Ainsi, à partir de gens ordinaires placés en situation extraordinaire, Nana Kwame Adjei-Brenyah emballe la mécanique, joue de l’humour, pousse un cran de plus, amorce un revirement de dernier moment qui met à nu la grande fragilité de la société américaine. Cracheur de fantastique comme ses personnages de la nouvelle « Cracheuse de lumière », il bouscule. Bienvenue là où les anges ont des cornes incandescentes, où les républicains des campus tiennent le meeting « Libres de haïr », où les fantômes dialoguent, détachés du temps et de l’espace. Les douze nouvelles donnent aussi à voir des victimes de fusillades – expérience vécue par l’auteur –, des étudiants qui adhèrent à la Confrérie des Noirs tristes et solitaires, en marge d’une société de mutants égarés. Un livre sombre pour faire voir la vérité, à la limite du déviant, mais dont le ton n’est jamais revanchard, car tout peut arriver dans des circonstances apparemment banales. Ainsi l’angoissant passage aux urgences – dans « L’hôpital où », séquence sensible d’humanité et d’égarement – va-t-il, dans sa chute, permettre une envolée messianique.
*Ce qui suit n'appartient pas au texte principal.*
(* ===== verification/Targets.v ===== *)
(** The registry of open targets of [src/project_manager.rs]: opening and closing
    projects and dumps, the modules of a dump as projects, and workspaces
    ([src/project/workspace.rs]).

    Each mutex section is a step; what reads or analyses a file is a parameter.
    The recent list's file is in [Serving]. *)

From Stdlib Require Import Strings.Byte Strings.Ascii Strings.String.
From S2P Require Import Prelude Text Data Ops Journal Persist Activity Writer MemoryMap ModulePe Serving.
Import Recent.

Local Open Scope string_scope.

(** ** Modules of a dump *)

(** [LoadedDump::primary_module] *)
Definition primary_module (modules : list DumpModule) : option DumpModule :=
  match find_first is_exception_module modules with
  | Some m => Some m
  | None =>
      match find_first is_main modules with
      | Some m => Some m
      | None => head modules
      end
  end.

(** The sort key of the hits as one integer: the module of the exception, then
    the main module, then by presence. *)
Definition hit_rank (m : DumpModule) : Z :=
  ((if is_exception_module m then 0 else 2 ^ 41) + (if is_main m then 0 else 2 ^ 40)
     - dm_presence m)%Z.

Definition by_base (modules : list DumpModule) (base : Z) : Result DumpModule :=
  match find_first (λ m, (dm_base m =? base)%Z) modules with
  | Some m => Ok m
  | None => Err "no module at base"
  end.
Definition by_name (modules : list DumpModule) (spec : string) : Result DumpModule :=
  match find_first (λ m, bool_decide (lowercase (dm_name m) = lowercase spec)) modules with
  | Some m => Ok m
  | None =>
      let needle := lowercase spec in
      let hits := filter (λ m, contains needle (lowercase (dm_name m)) = true ∨
                               contains needle (lowercase (dm_path m)) = true) modules in
      match sort_by_key hit_rank hits with
      | m :: _ => Ok m
      | [] => Err "no module matching"
      end
  end.

Definition resolve_module_spec (modules : list DumpModule) (spec : string) : Result DumpModule :=
  let spec := trim spec in
  if decide (spec = "") then
    match primary_module modules with
    | Some m => Ok m
    | None => Err "dump has no modules"
    end
  else
    let hex := match strip_prefix "0x" spec with
               | Some h => Some h
               | None => strip_prefix "0X" spec
               end in
    match hex ≫= from_str_radix 16 with
    | Some base => by_base modules base
    | None =>
        match from_str_radix 10 spec with
        | Some base => by_base modules base
        | None => by_name modules spec
        end
    end.

(** ** The state *)

Record ProjectHandle := mkHandle {
  ph_id : Z; ph_path : list Z; ph_sha256 : string; ph_kind : string }.
Record WorkspaceMember := mkMember { wm_sha256 : string; wm_path : list Z }.
Record Workspace := mkWorkspace {
  ws_id : Z; ws_name : option string; members : list WorkspaceMember;
  created_at : Z; updated_at : Z }.
(** A loaded dump: its session key, modules, mapping and memory index. *)
Record LoadedDump := mkDump {
  session_key : string; modules : list DumpModule; ld_mmap : bytes; ld_memory : ProcessMemoryMap }.
Record DumpSession := mkSession {
  ds_id : Z; ds_path : list Z; ds_dump : LoadedDump; ds_workspace : option Z;
  module_projects : list (string * Z) }.
Record Manager := mkManager {
  projects : gmap Z ProjectHandle;
  dump_sessions : gmap Z DumpSession;
  workspaces : gmap Z Workspace;
  recent : list RecentProject
}.
Definition empty_manager : Manager := mkManager ∅ ∅ ∅ [].

Definition set_projects (f : gmap Z ProjectHandle → gmap Z ProjectHandle) (m : Manager) : Manager :=
  mkManager (f (projects m)) (dump_sessions m) (workspaces m) (recent m).
Definition set_sessions (f : gmap Z DumpSession → gmap Z DumpSession) (m : Manager) : Manager :=
  mkManager (projects m) (f (dump_sessions m)) (workspaces m) (recent m).
Definition set_workspaces (f : gmap Z Workspace → gmap Z Workspace) (m : Manager) : Manager :=
  mkManager (projects m) (dump_sessions m) (f (workspaces m)) (recent m).
Definition set_recent (f : list RecentProject → list RecentProject) (m : Manager) : Manager :=
  mkManager (projects m) (dump_sessions m) (workspaces m) (f (recent m)).

(** Fresh ids, the clock, and whether a workspace file can be written. *)
Record Env := mkEnv { ev_id : Z; ev_ws_id : Z; ev_now : Z; ev_ws_save : bool }.

(** [BTreeMap<String, _>::insert], keys in byte order. *)
Fixpoint insert_key {A} (k : string) (a : A) (l : list (string * A)) : list (string * A) :=
  match l with
  | [] => [(k, a)]
  | (k', a') :: l' =>
      match String.compare k k' with
      | Lt => (k, a) :: l
      | Eq => (k, a) :: l'
      | Gt => (k', a') :: insert_key k a l'
      end
  end.

Section targets.
(** [cfg!(windows)] and [fs::canonicalize]; whether a path names a dump (its
    extension or its magic); loading an image ([pe.path] and its hash) and a
    dump; the file name [extract_module_pe] writes under the home directory. *)
Variable windows : bool.
Variable canonicalize : list Z → option (list Z).
Variable is_dump_file : list Z → bool.
Variable load_pe : list Z → Result string.
Variable load_dump : list Z → Result LoadedDump.
Variable module_file : string → string → list Z.

Notation matches := (paths_match windows canonicalize).
Notation normalized := (normalize_local_path windows canonicalize).

Definition record_recent (p : list Z) (id now : Z) : Manager → Manager :=
  set_recent (push_recent windows canonicalize p id now).

(** [WorkspaceStore::save] is durable or fails; the map in memory is changed
    either way. *)
Definition push_member (id : Z) (member : WorkspaceMember) (now : Z) : Manager → Manager :=
  set_workspaces (alter (λ w, mkWorkspace (ws_id w) (ws_name w) (members w ++ [member])
                                (created_at w) now) id).

(** [create_workspace] *)
Definition create_workspace (name : option string) (env : Env) (m : Manager) : Result Z * Manager :=
  if ev_ws_save env then
    (Ok (ev_ws_id env),
     set_workspaces (insert (ev_ws_id env) (mkWorkspace (ev_ws_id env) name [] (ev_now env) (ev_now env))) m)
  else (Err "save workspace", m).

(** [open] of an image in two critical sections: the lookup, and the insertion
    after the analysis. *)
Definition open_check (path : list Z) (now : Z) (m : Manager) : option Z * Manager :=
  match find_first (λ h, matches (ph_path h) (normalized path)) (btree_values (projects m)) with
  | Some h => (Some (ph_id h), record_recent (ph_path h) (ph_id h) now m)
  | None => (None, m)
  end.
Definition install (path : list Z) (sha256 kind : string) (env : Env) (m : Manager) : Z * Manager :=
  (ev_id env,
   record_recent path (ev_id env) (ev_now env)
     (set_projects (insert (ev_id env) (mkHandle (ev_id env) path sha256 kind)) m)).

Definition open_pe (path : list Z) (env : Env) (m : Manager) : Result Z * Manager :=
  match open_check path (ev_now env) m with
  | (Some id, m) => (Ok id, m)
  | (None, m) =>
      match load_pe (normalized path) with
      | Err e => (Err e, m)
      | Ok sha256 =>
          let '(id, m) := install (normalized path) sha256 "pe" env m in (Ok id, m)
      end
  end.

(** [open_dump]; [stem] names the workspace. *)
Definition open_dump (stem : option string) (path : list Z) (env : Env) (m : Manager)
    : Result Z * Manager :=
  match find_first (λ h, matches (ds_path h) (normalized path)) (btree_values (dump_sessions m)) with
  | Some h => (Ok (ds_id h), record_recent (ds_path h) (ds_id h) (ev_now env) m)
  | None =>
      match load_dump (normalized path) with
      | Err e => (Err e, m)
      | Ok dump =>
          let id := ev_id env in
          let '(workspace, m) :=
            match create_workspace stem env m with
            | (Ok ws, m) =>
                (Some ws, push_member ws (mkMember (session_key dump) (normalized path)) (ev_now env) m)
            | (Err _, m) => (None, m)
            end in
          (Ok id, record_recent (normalized path) id (ev_now env)
                    (set_sessions (insert id (mkSession id (normalized path) dump workspace [])) m))
      end
  end.

(** [open_with_progress] *)
Definition open (stem : option string) (path : list Z) (env : Env) (m : Manager) : Result Z * Manager :=
  if is_dump_file (normalized path) then open_dump stem (normalized path) env m
  else open_pe path env m.

(** The cache scan of [open_dump_module]. *)
Definition key_hint (module : DumpModule) : string :=
  lowercase (dm_name module) +:+ ":" +:+ hex (dm_timestamp module) +:+ ":" +:+ hex (dm_size module).
Definition cached_module (module : DumpModule) (cache : list (string * Z)) (m : Manager) : option Z :=
  snd <$> find_first (λ x, (contains (key_hint module) x.1 || contains (lowercase (dm_name module)) x.1)
                           && bool_decide (is_Some (projects m !! x.2))) cache.

(** Joining the dump's workspace, unless a member has the hash already. *)
Definition join_workspace (workspace : option Z) (member : WorkspaceMember) (now : Z) (m : Manager)
    : Manager :=
  match workspace ≫= λ id, workspaces m !! id with
  | Some w =>
      if existsb (λ x, bool_decide (wm_sha256 x = wm_sha256 member)) (members w) then m
      else push_member (ws_id w) member now m
  | None => m
  end.

(** [open_dump_module]; [None] is a panic of the extraction. *)
Definition open_dump_module (dump_session_id : Z) (spec : string) (env : Env) (m : Manager)
    : option (Result Z * Manager) :=
  match dump_sessions m !! dump_session_id with
  | None => Some (Err "dump session not found", m)
  | Some session =>
      match resolve_module_spec (modules (ds_dump session)) spec with
      | Err e => Some (Err e, m)
      | Ok module =>
          match cached_module module (module_projects session) m with
          | Some id => Some (Ok id, m)
          | None =>
              let dump := ds_dump session in
              extracted ← extract_module_pe (ld_mmap dump) (ld_memory dump) (session_key dump) module;
              Some match extracted with
                   | Err e => (Err e, m)
                   | Ok x =>
                       let path := module_file (session_key dump) (ex_file_name x) in
                       match load_pe path with
                       | Err e => (Err e, m)
                       | Ok sha256 =>
                           let '(id, m) := install path sha256 "dump_module" env m in
                           let m := join_workspace (ds_workspace session) (mkMember sha256 path) (ev_now env) m in
                           (Ok id, set_sessions (alter (λ s,
                              mkSession (ds_id s) (ds_path s) (ds_dump s) (ds_workspace s)
                                (insert_key (ex_identity_key x) id (module_projects s))) dump_session_id) m)
                       end
                   end
          end
      end
  end.

Record ClosedTarget := mkClosed { ct_id : Z; ct_kind : string; ct_path : list Z; child_projects : nat }.

(** The children of a closed dump; [saves] tells whose save succeeds. *)
Fixpoint close_children (saves : Z → bool) (ids : list Z) (m : Manager) (count : nat)
    : Result nat * Manager :=
  match ids with
  | [] => (Ok count, m)
  | id :: ids =>
      match projects m !! id with
      | Some _ =>
          let m := set_projects (delete id) m in
          if saves id then close_children saves ids m (S count)
          else (Err "save dump module before close", m)
      | None => close_children saves ids m count
      end
  end.

(** [close] *)
Definition close (saves : Z → bool) (id : Z) (m : Manager) : Result ClosedTarget * Manager :=
  match projects m !! id with
  | Some h =>
      let m := set_projects (delete id) m in
      if saves id then (Ok (mkClosed id (ph_kind h) (ph_path h) 0), m)
      else (Err "save project before close", m)
  | None =>
      match dump_sessions m !! id with
      | None => (Err "target not found", m)
      | Some session =>
          let m := set_sessions (delete id) m in
          match close_children saves (map snd (module_projects session)) m 0 with
          | (Ok n, m) => (Ok (mkClosed id "dump_session" (ds_path session) n), m)
          | (Err e, m) => (Err e, m)
          end
      end
  end.

(** [list]: projects, then dump sessions. *)
Definition list_targets (m : Manager) : list (Z * list Z) :=
  map (λ h, (ph_id h, ph_path h)) (btree_values (projects m)) ++
  map (λ s, (ds_id s, ds_path s)) (btree_values (dump_sessions m)).

(** ** Workspaces *)

(** [add_project_to_workspace] *)
Definition add_project_to_workspace (workspace_id project_id : Z) (env : Env) (m : Manager)
    : Result () * Manager :=
  match projects m !! project_id with
  | None => (Err "project not found", m)
  | Some h =>
      match workspaces m !! workspace_id with
      | None => (Err "workspace not found", m)
      | Some _ =>
          let m := push_member workspace_id (mkMember (ph_sha256 h) (ph_path h)) (ev_now env) m in
          (if ev_ws_save env then Ok () else Err "save workspace", m)
      end
  end.

(** [remove_from_workspace]; [Path] equality is by components. *)
Definition remove_from_workspace (workspace_id : Z) (path : list Z) (env : Env) (m : Manager)
    : Result () * Manager :=
  match workspaces m !! workspace_id with
  | None => (Err "workspace not found", m)
  | Some w =>
      let kept := filter (λ x, components (wm_path x) ≠ components path) (members w) in
      (if ev_ws_save env then Ok () else Err "save workspace",
       set_workspaces (insert workspace_id
         (mkWorkspace (ws_id w) (ws_name w) kept (created_at w) (ev_now env))) m)
  end.
End targets.
(* ===== verification/Discovery.v ===== *)
(** Function discovery by recursive descent, [src/analysis/functions.rs]:
    [discover_functions], [Discovery] and its methods.

    The loops of the code take fuel here, chosen from the size of the index and
    the queue; [None] is a loop that did not end with it. DiscoveryFacts shows
    that it is enough when no instruction reaches the last address of the
    address space, and DiscoveryCorrect that it never is when one does. The
    panic of [compute_predecessors] is [None] too. *)

From Stdlib Require Import Strings.Byte.
From S2P Require Import Prelude Data Journal Loader FlowGraph CodeIndex.
Import AddressSpace Functions.

(** The sets and maps of [Discovery] that change. *)
Record Discovery := mkDiscovery {
  function_entries : gset Z;
  block_owners : gmap Z Z;
  functions : gmap Z Function
}.

(** With the queues the methods pass around; the head is the front. *)
Record Work := mkWork {
  disc : Discovery;
  block_queue : list Z;
  function_worklist : list Z
}.

Definition add_entry (va : Z) (d : Discovery) : Discovery :=
  mkDiscovery ({[va]} ∪ function_entries d) (block_owners d) (functions d).
Definition set_owner (va owner : Z) (d : Discovery) : Discovery :=
  mkDiscovery (function_entries d) (<[va := owner]> (block_owners d)) (functions d).
Definition add_function (f : Function) (d : Discovery) : Discovery :=
  mkDiscovery (function_entries d) (block_owners d) (<[fn_entry_va f := f]> (functions d)).

Section discovery.
Context (code_index : CodeIndex) (address_space : AddressSpace).
Context (hard_function_entries : gset Z).

(** ** Tests *)

Definition is_owned_by_other (d : Discovery) (va function_entry : Z) : bool :=
  match block_owners d !! va with
  | Some owner => negb (owner =? function_entry)%Z
  | None => false
  end.
Definition is_function_entry (d : Discovery) (va : Z) : bool :=
  bool_decide (va ∈ function_entries d).
Definition is_hard_function_entry (va : Z) : bool := bool_decide (va ∈ hard_function_entries).
Definition is_executable_target (va : Z) : bool :=
  negb (va =? 0)%Z && is_executable_va address_space va.

(** ** One block *)

Definition claim_or_queue_block (va function_entry : Z) (w : Work) : Work :=
  if decide (block_owners (disc w) !! va ≠ Some function_entry ∧ block_owners (disc w) !! va = None)
  then mkWork (set_owner va function_entry (disc w)) (block_queue w ++ [va]) (function_worklist w)
  else w.

(** The edge to [va] that the conditional branches and calls make: a tail call
    when it is a trusted entry of another function. *)
Definition hard_edge (va function_entry : Z) (kind : EdgeKind) (w : Work) : Work * list Edge :=
  if is_executable_target va then
    let foreign_entry := is_hard_function_entry va && negb (va =? function_entry)%Z in
    (if foreign_entry then w else claim_or_queue_block va function_entry w,
     [mkEdge va (if foreign_entry then TailCall else kind)])
  else (w, []).

(** [function_entries.insert(va)] with the push when it is new. *)
Definition queue_function (va : Z) (w : Work) : Work :=
  if decide (va ∈ function_entries (disc w)) then w
  else mkWork (add_entry va (disc w)) (block_queue w) (function_worklist w ++ [va]).

(** The last instruction of a block: its successors, or [None] to go on. *)
Definition end_of_block (dec : DecodedInstr) (function_entry : Z) (w : Work)
    : option (Work * list Edge) :=
  let target := near_branch_target (instr dec) in
  match flow_control (instr dec) with
  | FlowControl.Next => None
  | FlowControl.UnconditionalBranch => Some
      (if is_executable_target target then
         let foreign_entry :=
           (is_function_entry (disc w) target && negb (target =? function_entry)%Z)
           || (target <? function_entry)%Z in
         if foreign_entry then (w, [mkEdge target TailCall])
         else (claim_or_queue_block target function_entry w, [mkEdge target Unconditional])
       else (w, []))
  | FlowControl.ConditionalBranch => Some
      (let '(w, next) := hard_edge (next_ip dec) function_entry Fallthrough w in
       let '(w, taken) := hard_edge target function_entry Conditional w in
       (w, next ++ taken))
  | FlowControl.Call => Some
      (let '(w, next) := hard_edge (next_ip dec) function_entry Fallthrough w in
       if is_executable_target target
       then (queue_function target w, next ++ [mkEdge target Call])
       else (w, next))
  | FlowControl.IndirectBranch => Some (w, [mkEdge 0 Indirect])
  | FlowControl.IndirectCall => Some
      (if is_executable_target (next_ip dec)
       then (claim_or_queue_block (next_ip dec) function_entry w,
             [mkEdge (next_ip dec) Fallthrough; mkEdge 0 Indirect])
       else (w, [mkEdge 0 Indirect]))
  | FlowControl.Return | FlowControl.Interrupt | FlowControl.Exception =>
      Some (w, [mkEdge 0 Return])
  | FlowControl.XbeginXabortXend => Some (w, [])
  end.

(** The loop of [decode_block]: last address, instructions, successors. *)
Fixpoint decode_walk (fuel : nat) (start function_entry : Z) (blocks : gmap Z BasicBlock)
    (va exit_va : Z) (count : nat) (w : Work) : option (Work * Z * nat * list Edge) :=
  match fuel with
  | 0 => None
  | S fuel =>
      match at_va code_index va with
      | None => Some (w, exit_va, count, [])
      | Some dec =>
          if negb (va =? start)%Z && is_hard_function_entry va && negb (va =? function_entry)%Z
          then Some (w, exit_va, count, [mkEdge va TailCall])
          else if is_owned_by_other (disc w) va function_entry then Some (w, exit_va, count, [])
          else if negb (va =? start)%Z && bool_decide (is_Some (blocks !! va))
          then Some (w, exit_va, count, [mkEdge va Fallthrough])
          else
            match end_of_block dec function_entry w with
            | None => decode_walk fuel start function_entry blocks (next_ip dec) va (S count) w
            | Some (w, successors) => Some (w, va, S count, successors)
            end
      end
  end.

Definition decode_block (start function_entry : Z) (blocks : gmap Z BasicBlock) (w : Work)
    : option (Work * gmap Z BasicBlock) :=
  '(w, exit_va, count, successors) ←
    decode_walk (S (length code_index)) start function_entry blocks start start 0 w;
  Some (w, <[start := mkBlock start exit_va count successors []]> blocks).

(** ** One function *)

(** The check before a start is decoded: owned by another function, or claimed
    now. *)
Definition claim (va function_entry : Z) (d : Discovery) : option Discovery :=
  match block_owners d !! va with
  | Some owner => if (owner =? function_entry)%Z then Some d else None
  | None => Some (set_owner va function_entry d)
  end.

Fixpoint block_loop (fuel : nat) (entry : Z) (blocks : gmap Z BasicBlock) (w : Work)
    : option (Work * gmap Z BasicBlock) :=
  match fuel with
  | 0 => None
  | S fuel =>
      match block_queue w with
      | [] => Some (w, blocks)
      | start :: queue =>
          let w := mkWork (disc w) queue (function_worklist w) in
          if decide (is_Some (blocks !! start)) then block_loop fuel entry blocks w
          else
            match claim start entry (disc w) with
            | None => block_loop fuel entry blocks w
            | Some d =>
                '(w, blocks) ← decode_block start entry blocks
                                 (mkWork d queue (function_worklist w));
                block_loop fuel entry blocks w
            end
      end
  end.

(** Edges to code before the entry. *)
Definition rewrite_edge (entry : Z) (e : Edge) : Edge :=
  if negb (eg_target e =? 0)%Z && (eg_target e <? entry)%Z
  then mkEdge (eg_target e) TailCall else e.
Definition rewrite_foreign (entry : Z) (b : BasicBlock) : BasicBlock :=
  mkBlock (bb_entry_va b) (bb_exit_va b) (bb_instr_count b)
    (map (rewrite_edge entry) (bb_successors b)) (bb_predecessors b).

(** [compute_predecessors], on blocks without predecessors. *)
Definition compute_predecessors (f : Function) : option Function :=
  blocks ← foldl add_predecessors (Some (fn_blocks f)) (map bb_entry_va (fn_blocks f));
  Some (mkFunction (fn_id f) (fn_entry_va f) blocks (fn_outgoing f) (fn_stack_frame f)
          (fn_signature f)).

(** Two addresses per instruction can be queued, and the entry. *)
Definition block_fuel : nat := 2 * length code_index + 2.

Definition discover_function (entry : Z) (d : Discovery) (worklist : list Z)
    : option (Discovery * list Z) :=
  match claim entry entry d with
  | None => Some (d, worklist)
  | Some d =>
      '(w, blocks) ← block_loop block_fuel entry ∅ (mkWork d [entry] worklist);
      let block_list :=
        map (rewrite_foreign entry)
          (filter (λ b, entry ≤ bb_entry_va b)%Z (btree_values blocks)) in
      f ← compute_predecessors (mkFunction entry entry block_list [] None None);
      Some (add_function f (disc w), function_worklist w)
  end.

(** ** The worklist *)

(** The loop of [run], repeated in both sweeps. *)
Fixpoint run_loop (fuel : nat) (d : Discovery) (worklist : list Z) : option Discovery :=
  match fuel with
  | 0 => None
  | S fuel =>
      match worklist with
      | [] => Some d
      | entry :: worklist =>
          if decide (is_Some (functions d !! entry)) then run_loop fuel d worklist
          else if negb (is_executable_va address_space entry) then run_loop fuel d worklist
          else
            '(d, worklist) ← discover_function entry d worklist;
            run_loop fuel d worklist
      end
  end.

Definition run (worklist : list Z) (d : Discovery) : option Discovery :=
  run_loop (length worklist + length code_index + 1) d worklist.

(** ** Code after padding *)

Definition is_int3 (dec : DecodedInstr) : bool :=
  (len dec =? 1) && bool_decide (bytes_slice dec = [xcc]).

Definition int3_candidates (d : Discovery) : list Z :=
  (foldl (λ '(prev_was_int3, candidates) dec,
     if is_int3 dec then (true, candidates)
     else if prev_was_int3 && bool_decide (functions d !! ip dec = None)
             && bool_decide (block_owners d !! ip dec = None)
             && is_executable_va address_space (ip dec)
     then (false, candidates ++ [ip dec])
     else (false, candidates)) (false, []) code_index).2.

(** Candidates that are not entries yet, made entries. *)
Definition insert_entries (candidates : list Z) (d : Discovery) : Discovery * list Z :=
  foldl (λ '(d, worklist) va,
    if decide (va ∈ function_entries d) then (d, worklist)
    else (add_entry va d, worklist ++ [va])) (d, []) candidates.

Definition seed_int3_gap_leaves (d : Discovery) : option Discovery :=
  match int3_candidates d with
  | [] => Some d
  | candidates => let '(d, worklist) := insert_entries candidates d in run worklist d
  end.

(** ** Filters of access violations *)

Definition AV : Z := 0xc0000005.
Definition AV_NEG : Z := 0xffffffffc0000005.

Definition is_av_operand (op : OpKind * Z) : bool :=
  match op.1 with
  | MemoryOperand | OtherOperand => false
  | _ => (op.2 =? AV)%Z || (op.2 =? AV_NEG)%Z || (op.2 mod 2 ^ 32 =? AV)%Z
  end.
Definition imm_vas : list Z :=
  omap (λ dec, if existsb is_av_operand (operands (instr dec)) then Some (ip dec) else None)
    code_index.

(** [by_ip]: the instructions in the order of their addresses. *)
Definition by_ip : list (Z * DecodedInstr) :=
  btree_entries (foldl (λ m dec, <[ip dec := dec]> m) ∅ code_index).

(** The walk back over the [j] instructions before. *)
Fixpoint walk_back (ips : list (Z * DecodedInstr)) (j : nat) (entry : Z) : Z :=
  match j with
  | 0 => entry
  | S j =>
      match ips !! j with
      | None => entry
      | Some (prev, dec) =>
          if is_int3 dec then default entry (fst <$> ips !! S j) else walk_back ips j prev
      end
  end.

Definition filter_entry (imm_va : Z) : option Z :=
  match binary_search_by_key fst by_ip imm_va with
  | inr _ => None
  | inl idx => Some (walk_back by_ip idx imm_va)
  end.

Fixpoint dedup (l : list Z) : list Z :=
  match l with
  | x :: (y :: _) as l' => if (x =? y)%Z then dedup l' else x :: dedup l'
  | _ => l
  end.

Definition av_candidates : list Z :=
  dedup (sort_by_key id
    (filter (λ va, is_executable_va address_space va = true) (omap filter_entry imm_vas))).

(** A candidate inside another function is cut out of it. *)
Definition carve (d : Discovery) (entry : Z) : Discovery :=
  if decide (is_Some (functions d !! entry)) then d
  else
    match block_owners d !! entry with
    | Some owner =>
        if (owner =? entry)%Z then d
        else mkDiscovery (function_entries d)
          (filter (λ '(va, o), ¬ (o = owner ∧ entry ≤ va)%Z) (block_owners d))
          (alter (λ f, mkFunction (fn_id f) (fn_entry_va f)
                         (filter (λ b, bb_entry_va b < entry)%Z (fn_blocks f))
                         (fn_outgoing f) (fn_stack_frame f) (fn_signature f))
             owner (functions d))
    | None => d
    end.

Definition seed_access_violation_filter_leaves (d : Discovery) : option Discovery :=
  match av_candidates with
  | [] => Some d
  | candidates =>
      let '(d, worklist) := insert_entries candidates (foldl carve d candidates) in
      run worklist d
  end.
End discovery.

(** ** Entry points *)

Definition discover (code_index : CodeIndex) (address_space : AddressSpace)
    (seeds entry_hints : list Z) : option Discovery :=
  let hard := list_to_set entry_hints in
  d ← run code_index address_space hard seeds (mkDiscovery (list_to_set seeds) ∅ ∅);
  d ← seed_int3_gap_leaves code_index address_space hard d;
  seed_access_violation_filter_leaves code_index address_space hard d.

(** [by_entry] of the table returned. *)
Definition discover_functions_with_entry_hints (code_index : CodeIndex)
    (address_space : AddressSpace) (seeds entry_hints : list Z) : option (gmap Z Function) :=
  functions <$> discover code_index address_space seeds entry_hints.
Definition discover_functions (code_index : CodeIndex) (address_space : AddressSpace)
    (seeds : list Z) : option (gmap Z Function) :=
  discover_functions_with_entry_hints code_index address_space seeds [].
Le paysage littéraire américain a toujours su ménager une belle place à la nouvelle, de Francis Scott Fitzgerald à Flannery O’Connor, de Richard Ford à Anthony Doerr, tandis que la sélection opérée par les revues engendre une relève de nouveaux écrivains, tant et si bien que la nouvelle devient l’antichambre du roman à venir. Parions que Nana Kwame Adjei-Brenyah, dont l’ambition est d’élargir l’imagination collective, sera sauvé de la dégringolade américaine par le mystérieux Dieu aux Douze Langues qui promet de lui donner des yeux neufs et de faire fructifier sa souffrance : « Je peux te donner le pouvoir d’être partout. De guérir le monde, de posséder le temps. De transformer le mensonge en vérité. De changer le jour en nuit et la nuit en jour. » Belle occasion de glisser dans le réalisme magique, de suivre le dieu tutélaire des écrivains, celui de George Saunders qui lui a montré qu’il faut rire dans les ténèbres, de Tommy Orange, de Colson Whitehead, qui soutiennent les débuts de ce jeune lauréat des grands prix littéraires. Une voix qui entend rappeler par ce titre, Friday Black, que ce qui semble familier dérape à tout moment, que la question raciale se pose au cœur du quotidien américain, que le monde est violent à plein temps.